Surveyors at Oregon, USA firm AKS Engineering & Forestry LLC might have set a new record for CEE equipment users while working on recent wastewater lagoon surveys – the dirtiest USV in action! AKS recently completed a hydrographic survey for an industrial client; while the wastewater environment is a common application for the CEE-USV™, this particular site had some fairly extensive surface foam and detritus. The project objectives were to determine present-day bottom elevations within seven (7) wastewater treatment ponds at the site. The USV approach was selected to protect employees from exposure to uncertain and potentially dangerous conditions within the ponds.

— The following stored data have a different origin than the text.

(* ===== verification/QuicklistSpec.v ===== *)
(** * A quicklist is a double ended queue

    Pushing and popping at both ends, for every fill factor and every
    compression depth: the nodes hold the strings of the list in order, the
    counts and sizes are right, and the node at either end is never found
    compressed. *)

From S2P Require Import Prelude.
From S2P Require Import Mem.
From S2P Require Import Util.
From S2P Require Import Ziplist.
From S2P Require Import ZiplistOps.
From S2P Require Import ZiplistSpec.
From S2P Require Import Packed.
From S2P Require Import Adlist.
From S2P Require Import AdlistSpec.
From S2P Require Import Lzf.
From S2P Require Import Quicklist.
From S2P Require Import QuicklistRepr.
From S2P Require Import QuicklistLinks.
Import Ziplist Quicklist Packed.
Import Adlist(ptr, ListNode, nodes, prev, next, value, heap, Heap, set_node, zmalloc_node, deref,
  set_next, set_prev, zfree_node, freed).

(** ** Lists of lists *)
Lemma concat_insert {A} (l : list (list A)) i x :
  (i < length l)%nat → concat (<[i := x]> l) = concat (take i l) ++ x ++ concat (drop (S i) l).
Proof.
  intros Hi. rewrite insert_take_drop by done. by rewrite concat_app.
Qed.

Lemma qconcat_split {A} (l : list (list A)) i x :
  l !! i = Some x → concat l = concat (take i l) ++ x ++ concat (drop (S i) l).
Proof. intros Hi. rewrite <-(take_drop_middle l i x Hi) at 1. by rewrite concat_app. Qed.

Lemma concat_ne_length {A} (l : list (list A)) : Forall (λ x, x ≠ []) l → (length l ≤ length (concat l))%nat.
Proof.
  induction 1 as [|x l Hx _ IH]; simpl; [done|]. rewrite length_app. destruct x; [done|simpl; lia].
Qed.

Lemma budget_sub a b c : budget b ≤ budget (a ++ b ++ c).
Proof. rewrite !budget_app. pose proof (budget_nonneg a). pose proof (budget_nonneg c). zlen_pos. lia. Qed.

Lemma room_sub a b c : room (a ++ b ++ c) → room b.
Proof. unfold room. pose proof (budget_sub a b c). lia. Qed.

Section Spec.
Context `{Alloc} `{CompressorOk}.

(** ** The representation *)
Record qrep (h : heap qnode) (q : quicklist) (xs : cells) (sss : list (list bytes)) : Prop := {
  q_linked : linked h q xs;
  q_ok : nodes_ok xs sss;
  q_counts : counts xs = zlen <$> sss;
  q_len : len q = zlen xs;
  q_count : qcount q = zlen (concat sss);
  q_ne : Forall (λ ss, ss ≠ []) sss;
  q_room : room (concat sss);
  q_opts : 0 ≤ compress q < 2 ^ 16 ∧ fill q < 2 ^ 15 }.

Lemma qrep_length h q xs sss : qrep h q xs sss → length xs = length sss.
Proof. intros Hq. by apply (Forall2_length _ _ _ (q_ok _ _ _ _ Hq)). Qed.

Lemma room_small ss : room ss → zlen ss < 2 ^ 28.
Proof. unfold room. pose proof (budget_nonneg ss). zlen_pos. lia. Qed.

Lemma qrep_small h q xs sss : qrep h q xs sss → zlen xs ≤ zlen (concat sss) < 2 ^ 28.
Proof.
  intros Hq. pose proof (room_small _ (q_room _ _ _ _ Hq)). pose proof (concat_ne_length sss (q_ne _ _ _ _ Hq)).
  pose proof (qrep_length _ _ _ _ Hq). unfold zlen in *. lia.
Qed.

Lemma qrep_node h q xs sss i p d :
  qrep h q xs sss → xs !! i = Some (p, d) →
  ∃ ss, sss !! i = Some ss ∧ node_ok d ss ∧ count d = zlen ss ∧ ss ≠ [] ∧ room ss.
Proof.
  intros Hq Hi. destruct (nodes_ok_lookup xs sss i p d (q_ok _ _ _ _ Hq) Hi) as (ss & Hss & Hd).
  exists ss. split_and!; try done.
  - pose proof (q_counts _ _ _ _ Hq) as Hc. apply (f_equal (lookup i)) in Hc. unfold counts in Hc.
    rewrite !list_lookup_fmap, Hi, Hss in Hc. by injection Hc.
  - by apply (Forall_lookup_1 _ _ _ _ (q_ne _ _ _ _ Hq) Hss).
  - pose proof (q_room _ _ _ _ Hq) as Hr. rewrite (qconcat_split sss i ss Hss) in Hr. by eapply room_sub.
Qed.

(** A node gets other strings. *)
Lemma qrep_set h q xs sss i p d d' ss' h' :
  qrep h q xs sss → xs !! i = Some (p, d) → seg (nodes h') None (<[i := (p, d')]> xs) None →
  node_ok d' ss' → count d' = zlen ss' → ss' ≠ [] → room (concat (<[i := ss']> sss)) →
  qrep h' (set_qcount q (zlen (concat (<[i := ss']> sss)))) (<[i := (p, d')]> xs) (<[i := ss']> sss).
Proof.
  intros Hq Hi Hs Hd Hc Hne Hroom. pose proof (insert_fst xs i p d d' Hi) as Hfst.
  pose proof (room_small _ Hroom). pose proof Hq as [[_ Hnd Hh Ht] Hok Hcs Hlen _ Hnes _ Hop]. split.
  - split; [done|by rewrite Hfst| |].
    + rewrite first_lookup, <-list_lookup_fmap, Hfst, list_lookup_fmap, <-first_lookup. done.
    + rewrite lastp_lookup, length_insert. cbn [tail set_qcount]. rewrite Ht, lastp_lookup.
      unfold before. destruct (length xs) as [|k]; [done|].
      by rewrite <-!list_lookup_fmap, Hfst.
  - by apply Forall2_insert.
  - unfold counts in *. by rewrite !list_fmap_insert, Hcs, <-Hc.
  - simpl. by rewrite zlen_insert.
  - simpl. apply uwrap_id. unfold in_u. zlen_pos. lia.
  - by apply Forall_insert.
  - done.
  - done.
Qed.

Lemma ends_insert q xs i p d d' :
  ends q xs → xs !! i = Some (p, d) → raw d' → recompress d' = recompress d →
  ends q (<[i := (p, d')]> xs).
Proof.
  intros [Hc H0' H1' Hs] Hi Hr Hre. rewrite <-(length_insert xs i (p, d')) in H1'.
  assert (∀ j, raw_at xs j → raw_at (<[i := (p, d')]> xs) j) as Hmono.
  { intros j Hj c. destruct (decide (i = j)) as [<-|Hne].
    - rewrite list_lookup_insert_eq by (by eapply lookup_lt_Some). by intros [= <-].
    - rewrite list_lookup_insert_ne by done. apply Hj. }
  split; auto.
  - unfold calm in *. apply Forall_insert; [done|]. simpl. rewrite Hre.
    by apply (Forall_lookup_1 _ _ _ _ Hc Hi).
  - rewrite zlen_insert. auto.
Qed.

The benefit of using a small remotely-operated boat for maneuvering around the many obstacles in the lagoons was significant.
Choosing the USV proved to be a sensible decision! The surveyors encountered a variety of undesirable environments in each pond, including the objectionable aroma of wastewater being aerated and treated, significant amounts of surface foam generated by the aerators, steam from warm wastewater obscuring visibility, and residual sludge that required manual scrubbing to remove from the vessel hull. The photographs below illustrate some examples of the less-than-ideal survey environment.

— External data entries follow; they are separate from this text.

Lemma try_merge_ok h q xs sss i :
  qbody h q xs sss → in_u 64 (qcount q) →
  ∃ r, try_merge q h (fst <$> xs !! i) (fst <$> xs !! S i) = Some r ∧
    match r with None => True | Some r => merged_at q xs sss i r end.
Proof.
  intros Hb Hqc. pose proof (b_linked _ _ _ _ Hb) as Hl.
  destruct (xs !! S i) as [[b db]|] eqn:Eb.
  2:{ exists None. split; [|done]. apply try_merge_null; [by right|]. intros p [Hp|Hp]; [|done].
      apply fst_lookup in Hp as [d Hd]. rewrite (seg_lookup _ _ _ _ _ (l_seg _ _ _ Hl) Hd). by eexists. }
  destruct (lookup_lt_is_Some_2 xs i) as [[a da] Ea]; [apply lookup_lt_Some in Eb; lia|]. rewrite Ea. simpl fmap.
  unfold try_merge. rewrite (fields_at _ _ _ _ _ _ Hl Ea). cbn [mbind option_bind].
  rewrite (fields_at _ _ _ _ _ _ Hl Eb). cbn [mbind option_bind].
  destruct (_quicklistNodeAllowMerge (Some da) (Some db) (fill q)) eqn:Hal; [|by exists None].
  cbn [mbind option_bind].
  pose proof (body_rep _ _ _ _ Hb) as Hq. pose proof (qrep_length _ _ _ _ Hq) as Hlen.
  destruct (qrep_node _ _ _ _ _ _ _ Hq Ea) as (ssa & Hsa & Hda & Hca & Hna & _).
  destruct (qrep_node _ _ _ _ _ _ _ Hq Eb) as (ssb & Hsb & Hdb & Hcb & Hnb & _).
  pose proof (lookup_lt_Some _ _ _ Eb) as Hlt.
  assert (∀ {T} (l : list T) x y, l !! i = Some x → l !! S i = Some y → l = take i l ++ x :: y :: drop (S (S i)) l) as Hsplit.
  { intros T l x y Hx Hy. rewrite <-(take_drop_middle l i x Hx) at 1. do 2 f_equal. by rewrite (drop_S l y (S i) Hy). }
  pose proof (Hsplit _ xs _ _ Ea Eb) as Hxs. pose proof (Hsplit _ sss _ _ Hsa Hsb) as Hss.
  assert (room (ssa ++ ssb)) as Hrm.
  { pose proof (b_room _ _ _ _ Hb) as Hr. rewrite Hss, concat_app in Hr. simpl in Hr. rewrite (app_assoc ssa) in Hr.
    by eapply room_sub. }
  pose proof (allow_merge_bound da db (fill q) ssa ssb Hal Hda Hdb Hca Hcb (proj2 (b_opts _ _ _ _ Hb)) Hrm) as Hmax.
  pose proof Hb as Hb'. rewrite Hxs, Hss in Hb'.
  destruct (merge_ok h q (take i xs) (drop (S (S i)) xs) a b da db (take i sss) (drop (S (S i)) sss) ssa ssb Hb')
    as (q' & h' & keep & xs' & -> & Hb1 & Hqc1 & Ho1 & Hf1 & _ & Hp1); [rewrite !length_take; lia|done|done|].
  eexists. split; [done|]. exists keep, xs'. eexists. split; [done|]. split; [done|]. split_and!; try done.
  - rewrite Hss at 3. rewrite !concat_app. simpl. by rewrite !app_assoc.
  - by rewrite <-fmap_take, <-fmap_drop.
  - intros Hz Hp. apply Hp1; [done|]. by rewrite <-Hxs.
Qed.

(** What the whole operation keeps. *)
Definition kept (q : quicklist) (xs : cells) (sss : list (list bytes)) (q' : quicklist) (h' : heap qnode)
    (xs' : cells) (sss' : list (list bytes)) : Prop :=
  qbody h' q' xs' sss' ∧ concat sss' = concat sss ∧ qcount q' = qcount q ∧ same_opts q q' ∧
  (compress q = 0 → plain xs → plain xs').

Lemma kept_refl h q xs sss : qbody h q xs sss → kept q xs sss q h xs sss.
Proof. done. Qed.

Lemma kept_trans q xs sss q1 h1 xs1 sss1 q2 h2 xs2 sss2 :
  kept q xs sss q1 h1 xs1 sss1 → kept q1 xs1 sss1 q2 h2 xs2 sss2 → kept q xs sss q2 h2 xs2 sss2.
Proof.
  intros (? & Hc1 & Hq1 & [Hf1 Ho1] & Hp1) (? & Hc2 & Hq2 & [Hf2 Ho2] & Hp2).
  split_and!; [done|congruence|congruence|split; congruence|]. intros Hz Hp. apply Hp2; [congruence|auto].
Qed.

Lemma drop_ptr (xs ys : cells) i j k : drop i xs.*1 = drop j ys.*1 → fst <$> xs !! (i + k)%nat = fst <$> ys !! (j + k)%nat.
Proof.
  intros Hd. rewrite <-!list_lookup_fmap. apply (f_equal (lookup k)) in Hd. by rewrite !lookup_drop in Hd.
Qed.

Unusually for CEE-USV™ operators who typically have setups utilizing the internal GNSS of the CEESCOPE LITE™ echo sounder, AKS’s CEE-USV™ consists of a CEESCOPE LITE™ with 200 kHz transducer paired with a Trimble R10 RTK-GNSS rover for 3D positioning. A Trimble R10 RTK-GNSS base station was set up on upland survey control and broadcast GNSS position corrections to the receiver on the USV. Sonar and GNSS data were collated in the CEESCOPE LITE™ and time stamped internally before being transmitted to a shoreside acquisition computer via the CEE LINK telemetry. Data were monitored and acquired in real-time using HYPACK Survey software.

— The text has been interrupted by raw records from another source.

Lemma split_case h q xs sss i p d b ss k s (after : bool) :
  qrep h q xs sss → xs !! i = Some (p, d) → raw d → zl d = Zl b → sss !! i = Some ss → (k < length ss)%nat →
  wf_bytes s → room (s :: concat sss) →
  ∃ q' h' xs' sss',
    (h ← quicklistDecompressNodeForUse h (Some p);
     '(h, pn) ← _quicklistSplitNode h p (Z.of_nat k) after;
     h ← updM h pn (λ d, d ← change_zl (λ b, ziplistPush b s (if after then ZIPLIST_HEAD else ZIPLIST_TAIL)) d;
                        add_count 1 d);
     '(q, h) ← __quicklistInsertNode q h (Some p) pn after;
     _quicklistMergeNodes q h p) = Some (q', h') ∧
    qbody h' q' xs' sss' ∧ qcount q' = qcount q ∧ same_opts q q' ∧
    concat sss' = ins_at (length (concat (take i sss)) + if after then S k else k) s (concat sss) ∧
    (compress q = 0 → plain xs → plain xs').
Proof.
  intros Hq Hi Hraw Hz Hss Hk Hs Hroom.
  destruct (for_use_at h q xs sss i p d Hq Hi) as (h1 & d1 & -> & _ & Hq1 & Hid & _). cbn [mbind option_bind].
  rewrite (Hid Hraw) in Hq1. clear Hid d1. apply qrep_body in Hq1 as [Hb1 Hqc].
  destruct (qrep_node _ _ _ _ _ _ _ Hq Hi) as (ss0 & Hss0 & Hd & _). rewrite Hss in Hss0. injection Hss0 as <-.
  destruct (split_push h1 q xs sss i p d b ss k s after Hb1 Hi Hraw Hz Hd Hss Hk Hs Hroom)
    as (h2 & h3 & pn & d' & dn & -> & Hu & Hb2 & Hen & Hre & Hfr & Hpn & Hdn & Hrn & Hcn & Hzn).
  cbn [mbind option_bind]. rewrite Hu. cbn [mbind option_bind].
  pose proof (split_concat sss i ss k s after Hss Hk) as Hcat. cbv zeta in Hcat.
  set (n := new_part after k ss) in *. set (w := if after then ZIPLIST_HEAD else ZIPLIST_TAIL) in *.
  set (xs2 := <[i := _]> xs) in *. set (sss2 := <[i := orig_part _ _ _]> sss) in *.
  assert (xs2.*1 = xs.*1) as Hf2 by (by apply (insert_fst xs i p d)).
  assert (xs2 !! i = Some (p, d')) as Hi2 by (apply list_lookup_insert_eq; by eapply lookup_lt_Some).
  destruct (place_ok h3 q xs2 sss2 i p _ pn dn (pushed w s n) after Hb2 Hi2)
    as (q4 & h4 & xs4 & -> & Hb4 & Hqc4 & [Hfi4 Hco4] & Hf4 & Hp4); try done; [by rewrite Hf2| | |].
  { unfold w, pushed. destruct after; [done|]. by destruct n. }
  { rewrite Hcat. unfold room in *. rewrite ins_at_budget. simpl in Hroom. lia. }
  cbn [mbind option_bind].
  assert (∃ d4, xs4 !! (if after then i else S i) = Some (p, d4)) as [d4 Hi4].
  { apply fst_lookup. rewrite <-list_lookup_fmap, Hf4, Hf2.
    assert (xs.*1 !! i = Some p) as Hip by (by rewrite list_lookup_fmap, Hi). pose proof (lookup_lt_Some _ _ _ Hip).
    destruct after.
    - rewrite lookup_app_l by (rewrite length_take; lia). by rewrite lookup_take_lt by lia.
    - rewrite lookup_app_r by (rewrite length_take; lia). rewrite length_take.
      replace (S i - i `min` length xs.*1)%nat with 1%nat by lia. simpl. by rewrite lookup_drop, Nat.add_0_r. }
  destruct (mergeNodes_ok h4 q4 xs4 _ (if after then i else S i) p d4 Hb4)
    as (q5 & h5 & xs5 & sss5 & -> & Hb5 & Hcat5 & Hqc5 & [Hf5 Ho5] & Hp5); [|done|].
  { rewrite Hqc4, Hqc. pose proof (qrep_small _ _ _ _ Hq). unfold in_u. zlen_pos. lia. }
  exists q5, h5, xs5, sss5. split; [done|]. split; [done|]. split; [congruence|]. split; [split; congruence|].
  split; [by rewrite Hcat5|]. intros Hz0 Hp. apply Hp5; [congruence|]. apply Hp4; [done|].
  destruct (plain_lookup _ _ _ _ Hp Hi) as [Hr' Hc']. unfold xs2, plain. apply Forall_insert; [done|].
  simpl. unfold raw. by rewrite Hen, Hre.
Qed.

It was not possible to survey autonomously with the USV. The presence of water aerators, numerous floating buoy lines, and other surface obstacles required an operator to control the USV at all times. The targeted line spacing was 25 feet. In total, the linear survey distance within all ponds was approximately 14 miles, comprising 200 lines, that required two days to complete.
The screenshot below illustrates example survey results from a few of the ponds. Water depths ranged from approximately 0 feet (red) to 15 feet (purple). As would be expected, deeper water depths are observed in proximity to aerators, where sediment is mobilized, while shallower areas are located further away from the active aeration process.